Psychoanalysis has had an enormous impact on the practice of psychiatry, particularly within the United States, but today it is regarded by most sources–medical, academic, governmental, and others–as almost entirely incorrect in its conception of the mind. This judgment is based on the crucial test of psychoanalysis: whether or not it really helps patients with behavioral or psychological problems. The consensus is that is does not. Psychoanalysis in its many varieties appears to have little or no efficacy in treating mental illness. In contrast, psychopharmacology and cognitive- behavioral therapies (therapies that simply try to change what the patient thinks and does rather than analyzing the causes of the behavior), while far from perfect, do appear to help.
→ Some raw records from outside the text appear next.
(** * service_line.py: request state machine, dispatch engine, hierarchy

    A shallow embedding of [src/service_line.py] (version 2.4) and the
    properties of its request state machine, its per-time-unit dispatcher
    and its one-level hierarchy.

    Modelling conventions.
    - Python integers are unbounded: they are [Z].
    - Request objects are shared (a chief request keeps references to the
      sub-requests that sit in the collaborators' queues), so they live in
      an object store: a reference is an index of the store, an attribute
      read is a lookup, an attribute write an in-place update.  A Python
      reference cannot dangle; the lookup is the total one, and every
      reference the program creates is shown to be inside the store.
    - Service lines are owned by exactly one holder (a variable or a
      hierarchy), so they are passed by value.
    - [quit()] raises [SystemExit]; list indexing may raise [IndexError],
      a division [ZeroDivisionError], arithmetic on [None] [TypeError].
    - The module [random] is external: it is taken through the interface
      [RandomSource].
    - Floating-point results ([/], [np.mean]) are idealised as exact
      rationals; [int(a/b)] is the quotient truncated toward zero, which is
      what the float quotient of the source gives on the integers that reach
      it (the weights that [run] draws, far below 2^53).
    - [print] is not modelled. *)

From Stdlib Require Import ZArith QArith Lia Lqa.
From stdpp Require Import base tactics option list.

Local Open Scope Z_scope.

(** ** Simulation parameters and constants (lines 44-68) *)

Definition TOTAL_NR_OF_TIME_UNITS : Z := 3000.
Definition TIME_TO_SERVE_A_REQUEST : Z := 20.
Definition MULTIPLICATION_FACTOR : Z := 2.
Definition RANDOM_VARIABLE_WEIGHTS : bool := true.
Definition RANDOM_PRIORITY_SET : bool := true.
Definition PRIORITY_PROBABILITY_PER_REQUEST : Q := 2 # 10.
Definition REQUEST_PROBABILITY_PER_TIME_UNIT : Q := 13 # 1000.
Definition SUBREQUEST_PROBABILITY_PER_REQUEST : Q := 8 # 10.
Definition NR_OF_COLLABORATORS : Z := 3.
Definition RANDOM_MAX_TIME_TO_SERVE_A_REQUEST : Z :=
  MULTIPLICATION_FACTOR * TIME_TO_SERVE_A_REQUEST.

(** ACTIVE_REQUEST = 1, REQUEST_COMPLETION = 2, WAITING_REQUEST = 3. *)
Inductive Status : Set :=
  | ACTIVE_REQUEST
  | REQUEST_COMPLETION
  | WAITING_REQUEST.

(** SEQUENTIAL = 1 ... RANDOMCHOICE = 5. *)
Inductive Strategy : Set :=
  | SEQUENTIAL
  | CONCURRENT
  | LOOKFORMAX
  | LOOKFORMIN
  | RANDOMCHOICE.

#[global] Instance Status_eq_dec : EqDecision Status.
Proof. solve_decision. Defined.

#[global] Instance Strategy_eq_dec : EqDecision Strategy.
Proof. solve_decision. Defined.

Definition strategy_of_Z (service_type : Z) : option Strategy :=
  if service_type =? 1 then Some SEQUENTIAL
  else if service_type =? 2 then Some CONCURRENT
  else if service_type =? 3 then Some LOOKFORMAX
  else if service_type =? 4 then Some LOOKFORMIN
  else if service_type =? 5 then Some RANDOMCHOICE
  else None.

(** ** Exceptions and outcomes *)

Inductive exn : Set :=
  | SystemExit
  | IndexError
  | ZeroDivisionError
  | TypeError.

Inductive outcome (A : Type) : Type :=
  | Done (a : A)
  | Raise (e : exn).

Arguments Done {A} a.
Arguments Raise {A} e.

(** References to request objects. *)
Abbreviation loc := nat (only parsing).

(** One entry of the arrivals LOG:
    (time_unit, time_to_serve, priority, is_delegated). *)
Definition arrival : Type := Z * Z * bool * bool.

(** ** The interface of Python's [random] module *)

Class RandomSource (G : Type) := {
  (** [random.random()]: a number in [[0,1)]. *)
  random : G -> Q * G;
  (** [random.randint(a,b)]: an integer between [a] and [b], both included. *)
  randint : Z -> Z -> G -> Z * G;
  (** [random.choice(seq)] is [seq[randbelow(len(seq))]]. *)
  randbelow : nat -> G -> nat * G;
  randint_range : forall a b g, a <= b -> a <= fst (randint a b g) <= b;
  randbelow_lt : forall n g, (0 < n)%nat -> (fst (randbelow n g) < n)%nat
}.

(** A source that reads its draws from a tape (used to run the model on
    concrete inputs); an exhausted tape keeps drawing 0. *)
Definition tape_draw (g : list nat) : nat * list nat :=
  match g with
  | [] => (O, [])
  | k :: g' => (k, g')
  end.

#[global] Program Instance tape_source : RandomSource (list nat) := {|
  random g := (Z.of_nat (fst (tape_draw g) mod 1000) # 1000, snd (tape_draw g));
  randint a b g := (a + Z.of_nat (fst (tape_draw g)) mod (b - a + 1), snd (tape_draw g));
  randbelow n g := ((fst (tape_draw g) mod n)%nat, snd (tape_draw g))
|}.
Next Obligation.
  intros a b g Hab. cbn.
  pose proof (Z.mod_pos_bound (Z.of_nat (fst (tape_draw g))) (b - a + 1)).
  lia.
Qed.
Next Obligation.
  intros n g Hn. cbn. apply Nat.mod_upper_bound. lia.
Qed.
If this is true–and we have a great deal of evidence that it is–why is Freud still so important? Why do we generally speak of him as a great figure in Western thought, instead of as a strange and misguided figure of turn-of-the- century Europe?
There are at least two reasons. The first is purely practical: psychoanalysis has enormous historical significance. Mental illness affects an large proportion of the population, either directly or indirectly, so any curative scheme as widely accepted as was Freud's is important to our history in general. The second, more important, reason is that Freud gave people a new way of thinking about why they acted the way they did. He created a whole new way of interpreting behaviors: one could now claim that a person had motives, desires, and beliefs–all buried in the unconscious–which they knew nothing about but which nonetheless directly controlled and motivated their conscious thought and behavior. This hypothesis, derived from but independent of Freud's psychiatric work, was the truly radical part of his system of thought.